Defects in the renal fatty acid oxidation (FAO) pathway have been implicated in the development of renal fibrosis. Although, compared with young kidneys, aged kidneys show significantly increased fibrosis with impaired kidney function, the mechanisms underlying the effects of aging on renal fibrosis have not been investigated. In this study, we investigated peroxisome proliferator-activated receptor a (PPAR alpha) and the FAO pathway as regulators of age-associated renal fibrosis. The expression of PPAR alpha and the FAO pathway-associated proteins significantly decreased with the accumulation of lipids in the renal tubular epithelial region during aging in rats. In particular, decreased PPAR alpha protein expression associated with increase dexpression of PPAR alpha-targeting micro RNAs. Among the microRNAs with increased expression during aging, miR-21 efficiently decreased PPAR alpha expression and impaired FAO when ectopically expressed in renal epithelial cells.
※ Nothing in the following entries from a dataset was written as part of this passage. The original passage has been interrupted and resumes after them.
(** * Verification of the bridge relayer core

    A shallow embedding of the relayer's bridge executor, leader topology,
    state-machine steps, signature broadcaster and batch processor, with the
    properties stated by the specification proved (or refuted) on it.

    Conventions of the embedding.
    - Go's [uint64]/[int64] values are integers in [Z]; every wrap-around of
      the source is written out through [U64.wrap] / [I64.wrap].
    - A Go pointer that may be [nil] is an [option]; a Go [(value, error)]
      result is a pair whose second component is [option error], [None]
      standing for the [nil] error.
    - A run-time panic (nil dereference) is the [Panics] outcome of [go].
    - Byte slices and [*big.Int] values live in an explicit [heap], so that
      two slice headers sharing one backing array are visible as such.

    The file is laid out in two parts: the embedding (definitions only), then
    the lemmas and theorems. *)

From Stdlib Require Import ZArith Lia Bool.
From Stdlib.Strings Require Import Byte.
From stdpp Require Import base option list gmap strings.

Local Open Scope Z_scope.

(* ===================================================================== *)
(** * Part I: the embedding *)
(* ===================================================================== *)

(** ** Machine integers *)

Module U64.
Definition modulus : Z := 2 ^ 64.
Definition max : Z := modulus - 1.
Definition wrap (z : Z) : Z := z mod modulus.
Definition add (a b : Z) : Z := wrap (a + b).
Definition in_range (z : Z) : Prop := 0 <= z < modulus.
End U64.

Module I64.
Definition min : Z := - 2 ^ 63.
Definition max : Z := 2 ^ 63 - 1.
Definition in_range (z : Z) : Prop := min <= z <= max.
(** Two's-complement reinterpretation of the low 64 bits. *)
Definition wrap (z : Z) : Z := (z + 2 ^ 63) mod 2 ^ 64 - 2 ^ 63.
(** Go's [/] on signed integers truncates toward zero. *)
Definition div (a b : Z) : Z := wrap (Z.quot a b).
End I64.

(** ** Outcomes of Go calls *)

Inductive panic : Type :=
  | NilPointerDereference
  | IndexOutOfRange
  | IntegerDivideByZero.

Inductive go (A : Type) : Type :=
  | Returns (a : A)
  | Panics (p : panic).
Arguments Returns {A} a.
Arguments Panics {A} p.

(** ** Memory: backing arrays of byte slices and big integers *)

Definition loc := positive.
Definition bytes := list byte.

#[global] Instance byte_eq_dec : EqDecision byte := Byte.byte_eq_dec.
#[global] Instance byte_countable : Countable byte :=
  inj_countable Byte.to_N Byte.of_N Byte.of_to_N.

(** [bytes.Equal]: equal lengths and equal contents, a [nil] slice being
    equal to an empty one. *)
Definition bytes_Equal (a b : bytes) : bool := bool_decide (a = b).

(** A slice header: backing array, offset of the first element, length. *)
Record slice : Type := mkSlice {
  sl_array : loc;
  sl_off : nat;
  sl_len : nat
}.

Record heap : Type := mkHeap {
  h_bytes : gmap loc bytes;
  h_bigint : gmap loc Z
}.

(** ** Data model ([clients] package)

    The fields of a deposit that the files at hand read.  [Amount] is a
    [*big.Int]; the byte slices are slice headers into the heap.  A batch
    holds pointers to its deposits; they are taken non-nil and the deposits
    are listed by value, no function embedded here writing to one.  Where a
    statement says when a function panics, the deposits are taken as the
    pointers they are ([batchProcessor.TransferBatchOfPointers]). *)

Module clients.

Record DepositTransfer : Type := mkDeposit {
  Nonce : Z;
  ToBytes : slice;
  ConvertedTokenBytes : slice;
  Amount : option loc
}.

Record TransferBatch : Type := mkBatch {
  ID : Z;
  Deposits : list DepositTransfer;
  Statuses : bytes
}.

End clients.

Import clients.

(** ** Errors

    The sentinel errors of the packages, an error wrapped with [fmt.Errorf]
    keeping the values it was formatted with, and [ErrExternal] for whatever
    error a collaborator (chain client, marshalizer, messenger) hands back. *)

Inductive error : Type :=
  | ErrNilBatch
  | ErrInvalidDepositNonce (dt : DepositTransfer) (expected : Z)
  | ErrPeerNotWhitelisted (publicKey : bytes)
  | ErrInvalidSignature
  | ErrNonceNotGreater
  | ErrExternal (code : Z).

(** [check.IfNil] on an interface value *)
Module check.
Definition IfNil {A : Type} (x : option A) : bool :=
  match x with
  | None => true
  | Some _ => false
  end.
End check.
(** X16.  The jobs shown in the comparison are the compared ids that still
    are among the loaded jobs, in the order of the ids: an id without a
    loaded job is skipped, every job shown is a loaded job, and of two
    loaded jobs with one id the later one is shown. *)
Theorem jobs_resolution svc allJobs :
  map id (jobs svc allJobs)
  = filter (includesId (map id allJobs)) (_jobIds svc) /\
  (forall j, In j (jobs svc allJobs) -> In j allJobs /\ In (id j) (_jobIds svc)) /\
  List.length (jobs svc allJobs) <= count svc /\
  (forall j, byIdGet (allJobs ++ [j]) (id j) = Some j).
Proof.
  unfold jobs, count. generalize (_jobIds svc) as ids. intros ids.
  split; [|split; [|split]].
  - induction ids as [|x ids IH]; [reflexivity|].
    cbn [map presentJobs filter].
    destruct (byIdGet allJobs x) as [j|] eqn:E.
    + pose proof (byIdGet_Some _ _ _ E) as [Hid Hin].
      assert (Hx : includesId (map id allJobs) x = true).
      { apply includesId_In, in_map_iff. exists j. auto. }
      rewrite Hx. cbn [map]. rewrite IH, Hid. reflexivity.
    + rewrite (byIdGet_None _ _ E). exact IH.
  - intros j. induction ids as [|x ids IH]; [intros []|].
    cbn [map presentJobs]. destruct (byIdGet allJobs x) as [j'|] eqn:E.
    + intros [<-|H].
      * destruct (byIdGet_Some _ _ _ E) as [Hid Hin].
        split; [exact Hin|left; symmetry; exact Hid].
      * destruct (IH H) as [H1 H2]. split; [exact H1|right; exact H2].
    + intros H. destruct (IH H) as [H1 H2]. split; [exact H1|right; exact H2].
  - induction ids as [|x ids IH]; [cbn; lia|].
    cbn [map presentJobs List.length]. destruct (byIdGet allJobs x); cbn [List.length]; lia.
  - intros j. unfold byIdGet. rewrite rev_app_distr. cbn [rev app find].
    rewrite String.eqb_refl. reflexivity.
Qed.
(** C8: every device sampled as inactive by service_day has exactly two
    events that day, an available:service_start and a removed:service_end
    at the same point, takes no trip, and ends the day with its battery
    recharged to 1.0 when it has one (its battery field unchanged
    otherwise): start_service recharges it. *)
Theorem service_day_inactive_devices destination sqrt fuel g devs date hour_open hour_closed
    inactivity s chg trips s' inactive s1 r d :
  Forall (fun r => (r < List.length (heap s))%nat) devs ->
  NoDup (map (id_at (heap s)) devs) ->
  Provider.service_day destination sqrt fuel g devs date hour_open hour_closed inactivity s
    = Ok (chg, trips) s' ->
  Random.sample O devs (py_int (inject_Z (Z.of_nat (List.length devs)) * inactivity)) s
    = Ok inactive s1 ->
  In r inactive -> nth_error (heap s) r = Some d ->
  exists ss se, trace (device_id d) chg = [ss; se] /\
    event_type ss = "available" /\ event_type_reason ss = "service_start" /\
    event_type se = "removed" /\ event_type_reason se = "service_end" /\
    f_point (event_location se) = f_point (event_location ss) /\
    Forall (fun tr => device_id (trip_device tr) <> device_id d) trips /\
    nth_error (heap s') r =
      Some (set_battery d (if Provider.has_battery d then Some 1 else battery_pct d)).
Proof.
  intros Hv Hn H Hs Hr Hd.
  destruct (service_day_hours _ _ _ _ _ _ _ _ _ _ _ _ H) as (st & et & Hst & Het).
  destruct (service_day_spec _ _ _ _ _ _ _ _ _ _ _ _ _ _ _ Hv Hn Hst Het H) as [_ P].
  exact (P inactive s1 Hs r d Hr Hd).
Qed.

Lemma service_day_inactive_devices_witness :
  match Random.sample O [O] (py_int (inject_Z 1 * 1)) (state_of [bicycle] (repeat (1 # 2) 20)),
        Provider.service_day east_destination isqrt 10 gen_square [O] 0 8 10 1
          (state_of [bicycle] (repeat (1 # 2) 20)) with
  | Ok inactive s1, Ok (chg, trips) s' =>
      exists ss se, trace (device_id bicycle) chg = [ss; se] /\
        event_type ss = "available" /\ event_type_reason ss = "service_start" /\
        event_type se = "removed" /\ event_type_reason se = "service_end" /\
        f_point (event_location se) = f_point (event_location ss) /\
        Forall (fun tr => device_id (trip_device tr) <> device_id bicycle) trips /\
        nth_error (heap s') O =
          Some (set_battery bicycle
                  (if Provider.has_battery bicycle then Some 1 else battery_pct bicycle))
  | _, _ => False
  end.
Proof.
  destruct (Random.sample O [O] (py_int (inject_Z 1 * 1))
              (state_of [bicycle] (repeat (1 # 2) 20))) as [ina s1| |] eqn:Es;
    [|vm_compute in Es; discriminate Es|vm_compute in Es; discriminate Es].
  destruct (Provider.service_day east_destination isqrt 10 gen_square [O] 0 8 10 1
              (state_of [bicycle] (repeat (1 # 2) 20))) as [[chg trips] s'| |] eqn:E;
    [|vm_compute in E; discriminate E|vm_compute in E; discriminate E].
  apply (service_day_inactive_devices east_destination isqrt 10 gen_square [O] 0 8 10 1
           (state_of [bicycle] (repeat (1 # 2) 20)) chg trips s' ina s1 O bicycle).
  - repeat constructor.
  - repeat constructor. intros [].
  - exact E.
  - exact Es.
  - vm_compute in Es. injection Es as <- _. left. reflexivity.
  - reflexivity.
Defined.

Lemma service_day_inactive_recharged :
  match Random.sample O [O] (py_int (inject_Z 1 * 1))
          (state_of [low_scooter] (repeat (1 # 2) 20)),
        Provider.service_day east_destination isqrt 10 gen_square [O] 0 8 10 1
          (state_of [low_scooter] (repeat (1 # 2) 20)) with
  | Ok inactive _, Ok (chg, trips) s' =>
      inactive = [O] /\ battery_pct low_scooter = Some (1 # 10) /\
      battery_pct (nth O (heap s') dev0) = Some 1
  | _, _ => False
  end.
Proof. vm_compute. auto. Qed.

(** * The other functions of the generator *)

(** ** Helpers *)

Lemma choices_spec {A} (d : A) pop k s cs s' :
  Random.choices d pop k s = Ok cs s' -> pop <> [] ->
  List.length cs = k /\ Forall (fun c => In c pop) cs /\ heap s' = heap s.
Proof.
  intros H Hp. revert s cs H. induction k as [|k IH]; intros s cs H; cbn [Random.choices] in H.
  - apply ret_inv in H as [<- ->]. auto.
  - apply bind_inv in H as (u & s1 & Hu & H). apply random_inv in Hu as (U0 & U1 & E1).
    apply bind_inv in H as (rest & s2 & Hr & H). apply ret_inv in H as [<- <-].
    destruct (IH _ _ Hr) as (L & F & E2). cbn [List.length]. split; [lia|]. split; [|congruence].
    constructor; [|exact F]. apply nth_In.
    assert (Hn : 0 < inject_Z (Z.of_nat (List.length pop))).
    { destruct pop; [contradiction|]. cbn [List.length]. rewrite Nat2Z.inj_succ.
      change 0 with (inject_Z 0). rewrite <- Zlt_Qlt. lia. }
    assert (A0 : (0 <= Qfloor (u * inject_Z (Z.of_nat (List.length pop))))%Z).
    { change 0%Z with (Qfloor 0). apply Qfloor_resp_le. nra. }
    assert (A1 : (Qfloor (u * inject_Z (Z.of_nat (List.length pop))) < Z.of_nat (List.length pop))%Z).
    { rewrite Zlt_Qlt. eapply Qle_lt_trans; [apply Qfloor_le|]. nra. }
    set (z := Qfloor _) in *. lia.
Qed.


Lemma random_string_ok k s str s' :
  Util.random_string k s = Ok str s' ->
  String.length str = k /\
  Forall (fun c => In c Util.ascii_uppercase_digits) (list_ascii_of_string str).
Proof.
  unfold Util.random_string. intros H.
  apply bind_inv in H as (cs & s1 & Hc & H). apply ret_inv in H as [<- _].
  apply choices_spec in Hc as (L & F & _); [|discriminate].
  rewrite list_ascii_of_string_of_list_ascii. split; [|exact F].
  rewrite <- L. clear. induction cs; cbn; congruence.
Qed.

Lemma py_index_Z m s : py_index (inject_Z m) s = Ok m s.
Proof.
  unfold py_index. rewrite Qfloor_Z.
  replace (Qeq_bool (inject_Z m) (inject_Z m)) with true by (symmetry; apply Qeq_bool_iff; reflexivity).
  reflexivity.
Qed.

Lemma uniform_inv a b s v s' :
  Random.uniform a b s = Ok v s' -> exists u, 0 <= u /\ u < 1 /\ v = a + (b - a) * u.
Proof.
  unfold Random.uniform. intros H. apply bind_inv in H as (u & s1 & Hu & H).
  apply ret_inv in H as [<- _]. apply random_inv in Hu as (U0 & U1 & _). eauto.
Qed.

Lemma randint_ok a b s :
  (a <= b)%Z -> exists n s', Random.randint a b s = Ok n s'.
Proof.
  intros Hab. unfold Random.randint, Random.randrange.
  destruct (Z.ltb_spec 0 (b + 1 - a)) as [Hw|Hw]; [|lia].
  unfold Random.randbelow. destruct (random_ok s) as (u & s1 & Hu & _).
  unfold bind. rewrite Hu. cbn. eauto.
Qed.
Lemma analysis_prelude_effects (args : Namespace_args) (w : World) :
  Forall (fun e => prelude_effect e = true /\ is_verdict e = false)
         (trace (analysis_prelude args w)).
Proof.
  unfold analysis_prelude, log.
  apply Forall_trace_bind; [apply Forall_trace_emit; now split|intros _].
  apply Forall_trace_bind; [apply Forall_trace_lift|intro p].
  cbv zeta.
  do 6 (apply Forall_trace_bind; [apply Forall_trace_emit; now split|intros _]).
  apply Forall_trace_bind; [apply Forall_trace_lift|intro ppnet].
  apply Forall_trace_bind; [apply Forall_trace_lift|intro classes].
  apply Forall_trace_bind; [apply Forall_trace_assert|intros _].
  apply Forall_trace_bind; [apply Forall_trace_lift|intro info].
  apply Forall_trace_bind; [apply Forall_trace_emit; now split|intros _].
  apply Forall_trace_bind; [apply alignment_check_trace; now split|intro conn].
  apply Forall_trace_bind; [apply Forall_trace_lift|intro pil].
  apply Forall_trace_bind; [apply Forall_trace_lift|intro correct].
  destruct (forward ppnet _) as [logits min_distances].
  destruct (activations_of_distances ppnet min_distances _) as [acts pats].
  apply Forall_trace_bind; [apply Forall_trace_lift|intro predicted].
  do 3 (apply Forall_trace_bind; [apply Forall_trace_emit; now split|intros _]).
  destruct (Torch.sort acts). constructor.
Qed.

Lemma run_analysis_is_prelude (args : Namespace_args) (w : World) :
  trace (run_analysis args w) = trace (analysis_prelude args w) /\
  outcome (run_analysis args w)
  = match outcome (analysis_prelude args w) with
    | Ok _ => Raise (NameError "tqdm")
    | Raise e => Raise e
    end.
Proof.
  destruct (analysis_prelude args w) as [tr [st|e]] eqn:E.
  - rewrite (run_analysis_after_prelude _ _ _ _ E). now split.
  - unfold run_analysis, run_analysis_in. rewrite E. now split.
Qed.

(** X1.  No run of [run_analysis] returns: each ends in an exception.
    All a run ever does is set the environment variable, make a
    directory, open the logger, log lines other than the two verdicts and
    save the preprocessed image; it opens no [info.txt], writes no line of
    one, renders no prototype and never closes the logger. *)
Theorem run_analysis_never_returns (args : Namespace_args) (w : World) :
  (exists e, outcome (run_analysis args w) = Raise e) /\
  Forall (fun e => prelude_effect e = true /\ is_verdict e = false)
         (trace (run_analysis args w)).
Proof.
  destruct (run_analysis_is_prelude args w) as [Ht Ho]. split.
  - rewrite Ho. destruct (outcome (analysis_prelude args w)); eexists; reflexivity.
  - rewrite Ht. apply analysis_prelude_effects.
Qed.

Lemma trace_emit_bind {B} (e : event) (f : unit -> M B) :
  trace (bind (emit e) f) = e :: trace (f tt).
Proof. cbn [bind emit]. now destruct (f tt). Qed.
In cells pretreated with oleic acid to induce lipid stress, miR-21 treatment further enhanced lipid accumulation. Furthermore, treatment with miR-21 significantly exacerbated the TGF-beta-induced fibroblast phenotype of epithelial cells. We verified the physiologic importance of our findings in a calorie restriction model. Calorie restriction rescued the impaired FAO pathway during aging and slowed fibrosis development. Finally, compared with kidneys of aged littermate controls, kidneys of aged n PPAR alpha(-/-) mice showed exaggerated lipid accumulation, with decreased activity of the FAO pathway and a severe fibrosis phenotype. Our results suggest that impaired renal PPAR alpha signaling during aging aggravates renal fibrosis development, and targeting PPAR alpha is useful for preventing age-associated CKD.